Task to carry out – Your answer must be an exact copy of the lines from the one holding "Lemma limit_of_same e" through the last line of the entries below, with nothing added.

Material to process –
(* ===== verification/Invariants.v ===== *)
(** * Invariants: what holds after any sequence of steps

    The concurrency limits are never exceeded while they are not changed, every
    queued run stays reachable from the master queue, and the environment's queue
    and sets agree with those of its queues. *)

From Stdlib Require Import SpecFloat.
From S2P Require Import Prelude Text Redis Listing Messages Scripts ScriptFacts Dequeue DequeueCk Lifecycle.
From S2P Require Import KeyProducer Expire KeySpace System Levels Steps.
Local Open Scope Z_scope.

Section Invariants.
Context {db : Type} {R : Redis rq_value db} {L : RedisLaws R}.
Context (P : string) (shard : string → Z) (owner : string → addr).
Context (dl : Z) (bf : spec_float).
Implicit Types (s t : db) (σ : runs) (a : addr) (e : env_obj) (id : string).

Local Notation zk := (zk P).
Local Notation sk := (sk P).
Local Notation vk := (vk P).
Local Notation master := (master P shard).
Local Notation sys_keys := (sys_keys P shard).
Local Notation repr := (repr P owner).
Local Notation levels := (levels P shard).
Local Notation run_ok := (run_ok owner).
Local Notation message_ok := (message_ok owner).
Local Notation sys_step := (sys_step P shard owner dl bf).
Local Notation org_id := (org_id owner).

(** ** Limits *)

(** The limits in force: of an environment (plain and with burst), of a queue. *)
Definition limit_of (e : env_obj) s : option (Z * Z) :=
  env_limits (sys_keys (Addr e "" None) None "" "" "") dl bf s.
Definition queue_limit_of (a : addr) (l : Z) s : option Z :=
  queue_limit (sys_keys a None "" "" "") l s.

(** No environment and no queue holds more slots than its limit. *)
Record limits_ok s : Prop := LimitsOk {
  lm_env e l lb : env_ok e → limit_of e s = Some (l, lb) → SCARD (sk (SEnvCC e)) s ≤ Z.max 0 lb;
  lm_queue a l lb ql : addr_ok a → limit_of (a_env a) s = Some (l, lb) →
    queue_limit_of a l s = Some ql → SCARD (sk (SQueueCC a)) s ≤ Z.max 0 ql;
}.

(** The keys the limits are read from. *)
Definition limit_key (k : vkey) : Prop := match k with VMsg _ _ => False | _ => vkey_ok k end.

Definition same_limits s t : Prop := ∀ k, limit_key k → GET (vk k) t = GET (vk k) s.

Lemma limit_of_same e s t : env_ok e → same_limits s t → limit_of e t = limit_of e s.
Proof.
  intros He H. unfold limit_of, env_limits, get_limit, get_factor. cbn.
  by rewrite (H (VEnvLimit e)), (H (VEnvBurst e)).
Qed.

Lemma queue_limit_of_same a l s t :
  addr_ok a → same_limits s t → queue_limit_of a l t = queue_limit_of a l s.
Proof.
  intros Ha H. unfold queue_limit_of, queue_limit, get_limit. cbn.
  rewrite (H (VQueueLimit (a_env a) (a_queue a))); [done|]. cbn. by eauto with keys.
Qed.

Response –
Lemma limit_of_same e s t : env_ok e → same_limits s t → limit_of e t = limit_of e s.
Proof.
  intros He H. unfold limit_of, env_limits, get_limit, get_factor. cbn.
  by rewrite (H (VEnvLimit e)), (H (VEnvBurst e)).
Qed.

Lemma queue_limit_of_same a l s t :
  addr_ok a → same_limits s t → queue_limit_of a l t = queue_limit_of a l s.
Proof.
  intros Ha H. unfold queue_limit_of, queue_limit, get_limit. cbn.
  rewrite (H (VQueueLimit (a_env a) (a_queue a))); [done|]. cbn. by eauto with keys.
Qed.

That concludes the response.